Closed Narquadah closed 11 months ago
Hello @Narquadah ,
thanks for opening the issue. It is fine to open the issue here, since this is the artifact you are using. Since there are different thing happening to the encoding depending on which platform you are on, I would be interested to learn if you are using windows, OS-X or Linux.
If you are using Linux, please check if your configured system locale indicates to use UTF-8.
We could also look at the byte sequence returned in the error:
66, 117, 99, 104, 117, 110, 103, 115, 115, 99, 104, 108, 252, 115, 115, 101, 108
B u c h u n g s s c h l ü s s e l
Problem seem (as you guessed correctly) the German ü
. However it is encoded as 252
. This is not a utf-8 encoding but could e.g. be an extended latin-1 ASCII page. It seems to me that the system is not configured to use a UTF-8 charset, but an extended ASCII suitable for the German region.
Best, Markus
Thanks for your quick reply.
I am using a mac, and you are correct the encoding used by the database is Latin1_General_CI_AS
.
LANG="en_US.UTF-8"
LC_COLLATE="en_US.UTF-8"
LC_CTYPE="en_US.UTF-8"
LC_MESSAGES="en_US.UTF-8"
LC_MONETARY="en_US.UTF-8"
LC_NUMERIC="en_US.UTF-8"
LC_TIME="en_US.UTF-8"
LC_ALL=
You are welcome.
arrow-odbc
only supports utf-8. Because utf-8 locals on windows are rare it would there use utf-16. To make your database both column names and payload work with arrow-odbc please change the database to use utf-8 encoding. Maybe you can specify something in the connection string?
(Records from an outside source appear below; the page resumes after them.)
(** * WinModuleList: the module enumerator of ModuleList.cpp

    A shallow embedding of [ModuleList/ModuleList.cpp] over a small model
    of the Win32 services the program talks to (Tool Help snapshots, the
    thread's last-error slot, handles, the console).

    - C++ values are Rocq values: [DWORD], [HANDLE] and [LONGLONG] are
      integers in [Z] (the only conversion in the program, the
      [static_cast<DWORD>], has its wrap-around written out), wide strings
      are lists of UTF-16 code units.
    - C++ control is a state-and-exception monad [Cpp] over the [World];
      a scope that owns a [ScopedHandle] runs the destructor on every way
      out.
    - The operating system is a test double with an explicit state: which
      processes it can snapshot, which snapshot handles are open, the
      last-error value, and a log of the calls it has served. *)

From Stdlib Require Import ZArith String Ascii DecimalString.
From Equations Require Import Equations.
From Equations.Prop Require Import Logic.
From stdpp Require Import gmap list.

Open Scope Z_scope.

(* ===================================================================== *)
(** * Wide strings *)
(* ===================================================================== *)

(** A [std::wstring] (and a [wchar_t] buffer) is a list of code units. *)
Abbreviation wstring := (list Z).

(** The wide literal [L"..."] of an ASCII text. *)
Definition L (s : string) : wstring :=
  map (fun c => Z.of_N (N_of_ascii c)) (list_ascii_of_string s).

(** The line feed written ["\n"] in the source. *)
Definition LF : wstring := [10].

(** [std::wstring(const wchar_t* p)]: the code units from [p] up to the
    first NUL. The argument is the memory at [p] and after it, as far as
    the object [p] points into reaches: the scan does not know of array
    bounds inside that object and runs on until it meets a NUL. Past the
    end of the object C++ defines nothing; the scan here ends there, and
    no statement below speaks of a name read without meeting a NUL. *)
Fixpoint wstring_of_c_str (buf : list Z) : wstring :=
  match buf with
  | [] => []
  | c :: rest => if c =? 0 then [] else c :: wstring_of_c_str rest
  end.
To clarify, it does not matter what encoding the database uses internally to store stuff, but the encoding which matters is the client encoding. According to the ODBC standard that should be defined by the system local, but many drivers do their own thing and also allow this to be specified in the connection string. Anyhow, you need to get your database to return UTF-8 somehow. I currently do not have any plans to also support ASCII encoding.
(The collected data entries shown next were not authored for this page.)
(** * Dashboard_H: the sales dashboard's aggregation, growth, cache and
      blob-store code, embedded and checked against its specification.

    The program is a Streamlit script ([app.py]) over pandas tables, with a
    thin S3 wrapper ([s3_utils.py]).  The embedding keeps the script's names.

    - numbers are IEEE-754 binary64 values, Rocq's primitive [float]: this is
      what a pandas [float64] column, a numpy scalar and a Python [float]
      hold; counts are taken as such numbers too (they are exact up to 2^53);
    - Python [str] and formatted text are [string];
    - a table is the list of its rows, in row order;
    - the blob store is a finite map from (bucket, key) to object bodies, and
      code that can raise returns a [result]. *)

From stdpp Require Import gmap strings.
From Stdlib Require Import ZArith List String Ascii Bool Lia Floats.
From Stdlib Require Import DecimalString Sorted Permutation OrderedTypeEx.
From Stdlib Require DecimalPos DecimalZ.
Import ListNotations.

Local Open Scope string_scope.
Local Open Scope list_scope.

(** ** Python floats and their formatting *)

Module PyFloat.

(** [pd.isna] on a float cell and [np.isinf]. *)
Definition isna (x : float) : bool := PrimFloat.is_nan x.
Definition isinf (x : float) : bool := PrimFloat.is_infinity x.

(** The integer nearest to [m * 10^p * 2^e], ties to even: the digits that
    [format(x, '.pf')] prints for the binary64 value [m * 2^e] (CPython
    rounds the exact binary value correctly). *)
Definition scaled_round (p : nat) (m : positive) (e : Z) : N :=
  let num := (Zpos m * 10 ^ Z.of_nat p)%Z in
  if (0 <=? e)%Z then Z.to_N (num * 2 ^ e)
  else
    let den := (2 ^ (- e))%Z in
    let q := (num / den)%Z in
    let r := (num mod den)%Z in
    let up := ((den <? 2 * r) || ((den =? 2 * r) && Z.odd q))%Z in
    Z.to_N (if up then q + 1 else q)%Z.

Definition digits_of_N (n : N) : list ascii :=
  list_ascii_of_string (NilZero.string_of_uint (N.to_uint n)).

(** Left padding with zeros up to [n] digits. *)
Definition zero_pad (n : nat) (ds : list ascii) : list ascii :=
  repeat "0"%char (n - List.length ds) ++ ds.

(** The [,] option: a comma between groups of three digits, counted from
    the right; the argument is the integer part reversed. *)
Fixpoint group3 (rev_digits : list ascii) : list ascii :=
  match rev_digits with
  | a :: b :: c :: ((_ :: _) as rest) => a :: b :: c :: ","%char :: group3 rest
  | _ => rev_digits
  end.

Definition fixed_digits (grouping : bool) (p : nat) (n : N) : string :=
  let ds := zero_pad (S p) (digits_of_N n) in
  let k := (List.length ds - p)%nat in
  let int_part := firstn k ds in
  let frac_part := skipn k ds in
  let int_part := if grouping then rev (group3 (rev int_part)) else int_part in
  string_of_list_ascii
    (int_part ++ match p with O => [] | S _ => "."%char :: frac_part end).

Definition sign_str (s : bool) : string := if s then "-" else "".

(** [format(x, '.pf')], and [format(x, ',.pf')] when [grouping]. *)
Definition format_f (grouping : bool) (p : nat) (x : float) : string :=
  match Prim2SF x with
  | S754_nan => "nan"
  | S754_infinity s => (sign_str s ++ "inf")%string
  | S754_zero s => (sign_str s ++ fixed_digits grouping p 0)%string
  | S754_finite s m e =>
      (sign_str s ++ fixed_digits grouping p (scaled_round p m e))%string
  end.

End PyFloat.

(** ** pandas: reductions, sorting, grouping, merging *)

Module Pandas.

(** [Series.sum()]: missing cells are skipped ([skipna=True]) and the sum
    of an empty column is 0.  The cells are added here from left to right;
    pandas may add them in another order or with compensation, which can
    change the last bit of a sum of three or more cells and nothing else
    that is stated below. *)
Definition Series_sum (col : list float) : float :=
  fold_left (fun acc x => if PyFloat.isna x then acc else (acc + x)%float) col 0%float.

Section Sort.
Context {A : Type} (leb : A -> A -> bool).

Fixpoint insert_sorted (x : A) (l : list A) : list A :=
  match l with
  | [] => [x]
  | y :: l' => if leb x y then x :: l else y :: insert_sorted x l'
  end.

(** An ascending sort by insertion.  Rows with equal keys keep their input
    order; numpy's default sort does so on short tables and does not promise
    it on long ones. *)
Definition stable_sort (l : list A) : list A := fold_right insert_sorted [] l.
End Sort.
Sadly, Microsoft does not offer such a solution. Would it be possible for me to catch the error? A normal try execpt does not seem to work.
It will be, but I must fix this first. Right now you have no way to catch the panic :-(.
I do not get it. ODBC should use the local specified in your system. I actually have MSSQL server in my test setup for many artefacts. Including some running under OS-X. Never ran into that error.
Alternatively I could try to compile an UTF-16 version for OS-X. This would work independent of specified encodings. Yet this would raise questions of how to distribute it. Or I would need to figure out a way to let the user choose at runtime.
Another workaround could be, to rename the column name in the query as in SELECT ... as MY_COLUMN_NAME_WITHOUT_UMLAUT
?
In this case, I am just filtering out the affected tables, as they are not actively used anymore. But as there are 800 something tables, it gets quite tedious. Thanks for the idea. :)
arrow-odbc 2.0.5
has been released. It features a bugfix, which would raise an exception, rather than panicking.
One last thought: Did you try changing the locale used by the python interpreter to something using UTF-8?
Stackoverflow question is for windows, but might just work on Linux:
https://stackoverflow.com/questions/955986/what-is-the-correct-way-to-set-pythons-locale-on-windows
Nothing actionable remains for me here. Closing.
Hello,
While reading data from an MS SQL database, an error throws that can't be caught.
It seems the column names contain German Umlaute (äöü) which shouldn't be a problem as they are UTF8 and other tools read them just fine.
Please let me know if I should open the issue in the upstream repo.
Any help would be appreciated!
Thank you!